Capital requirements

Working capital requirements have been close to zero. They may increase a bit in the future to, say, 5% of sales, but to simplify modeling I assume that working capital will continue to be zero. Fixed capital requirements, however, have been extremely high (97%) because of construction of the Nevada facility and the addition of production lines in both Nevada and Winchester. This ratio will continue to be high for 2-3 more years, because of expansion at Winchester, the acquisition of a third plant site and construction of a new facility, and the addition of more production lines in all three locations. As a result, it is very difficult for me to estimate a long-term, equilibrium fixed capital ratio. The model assumes a fixed capital ratio of 60%, and shows sensitivities in increments of 20%. A 20% increase in capital requirements reduces the theoretical value of the stock by $2-3 per share, depending upon the other assumptions. For example, under my “base case” set of assumptions, increasing the fixed capital ratio from 60% to 80% would reduce the theoretical value of the stock by $2, from $26 to $24.

6. A business that I can understand

One of the things I like about Trex is that it is a simple business, and I think I understand it. I know what a deck is. I understand why people want them. I think the demand for decks may be cyclical, and I am concerned about the entry of L-P into the market, but decks are not going to go away. And if Trex is right, and I believe they are, the substitution of composite decking material for wood is going to continue to drive their growth at a high rate for many years.


As with any investment opportunity, Trex has some risks, or negative factors. These include:

 A potentially strong new competitor in L-P
 The possibility of composite decking becoming more of a commodity
 The possibility of a cyclical downturn
 The managers reducing their equity interests

However, after reviewing the factors that initially attracted me to Trex, I believe they are all probably true or valid. And I believe that Trex is currently priced to provide an attractive expected return, using a reasonable set of assumptions for its future performance. The stock could obviously decline further, but I believe it offers an attractive investment at its current level.


Near term outlook favorable

Cavanna said that the near term outlook is favorable. As indicated above, sales to distributors in their top ten markets that account for 71% of their total sales are down 9-10%. However, the sales of these distributors are up 12-13%. He said their 2,900 dealers are hard to survey, but they have called about 100 of them, and Trex sales at every one of them is up from 25% to 150% over last year.
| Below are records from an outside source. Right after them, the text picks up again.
(* ===== verification/SearchWalk.v ===== *)
(** The search as a list route: the pages of a search by date and of a search
    by rank are pages of one list in the order of its keys. *)

From Stdlib Require Import Floats.SpecFloat.
From S2P Require Import Prelude.
From S2P Require Import Model.
From S2P Require Import Event.
From S2P Require Import Float64.
From S2P Require Import Crates.
From S2P Require Import Store.
From S2P Require Import Search.
From S2P Require Import Catalog.
From S2P Require Import Sync.
From S2P Require Import Paging.
From S2P Require Import Listings.
From S2P Require Import ListingProps.
From S2P Require Import SearchRead.

(** ** One row more than a page *)

(** The handler reads one row past the limit to know of more. *)
Lemma over_read {A K T} (key : A → K) (encode : K → string) (show : A → T) n r :
  (0 < n)%nat →
  QueryResponse.mk (show <$> take n (take (S n) r))
    (if (n <? length (take (S n) r))%nat
     then (encode ∘ key) <$> (take (S n) r !! (n - 1)%nat) else None)
    (n <? length (take (S n) r))%nat
  = page_of key encode show n r.
Proof.
  intros Hn. unfold page_of, next_key. rewrite take_take, Nat.min_l by lia.
  assert ((n <? length (take (S n) r))%nat = (n <? length r)%nat) as ->.
  { rewrite length_take. destruct (Nat.ltb_spec n (length r)).
    - apply Nat.ltb_lt. lia.
    - apply Nat.ltb_ge. lia. }
  destruct (n <? length r)%nat eqn:E; [|done]. apply Nat.ltb_lt in E. f_equal.
  rewrite lookup_take_lt by lia. rewrite last_lookup, length_take, Nat.min_l by lia.
  destruct n as [|n]; [lia|]. cbn [pred]. rewrite lookup_take_lt by lia.
  replace (S n - 1)%nat with n by lia. by destruct (r !! n).
Qed.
June sales are expected to be double April’s sales, and approximately equal to April and May combined.

Cavanna said Trex is a much stronger company today than it was a year ago, for the following reasons:

1. they have 2,900 dealers, compared to 2,100-2,200 at this time last year;
2. they have 87 distributors, compared to 62-63 at this time last year;
3. they have 21 sales reps, compared to 13 at this time last year;
4. plant productivity has increased by 11%; and
5. management infrastructure has been put in place to manage a bigger business.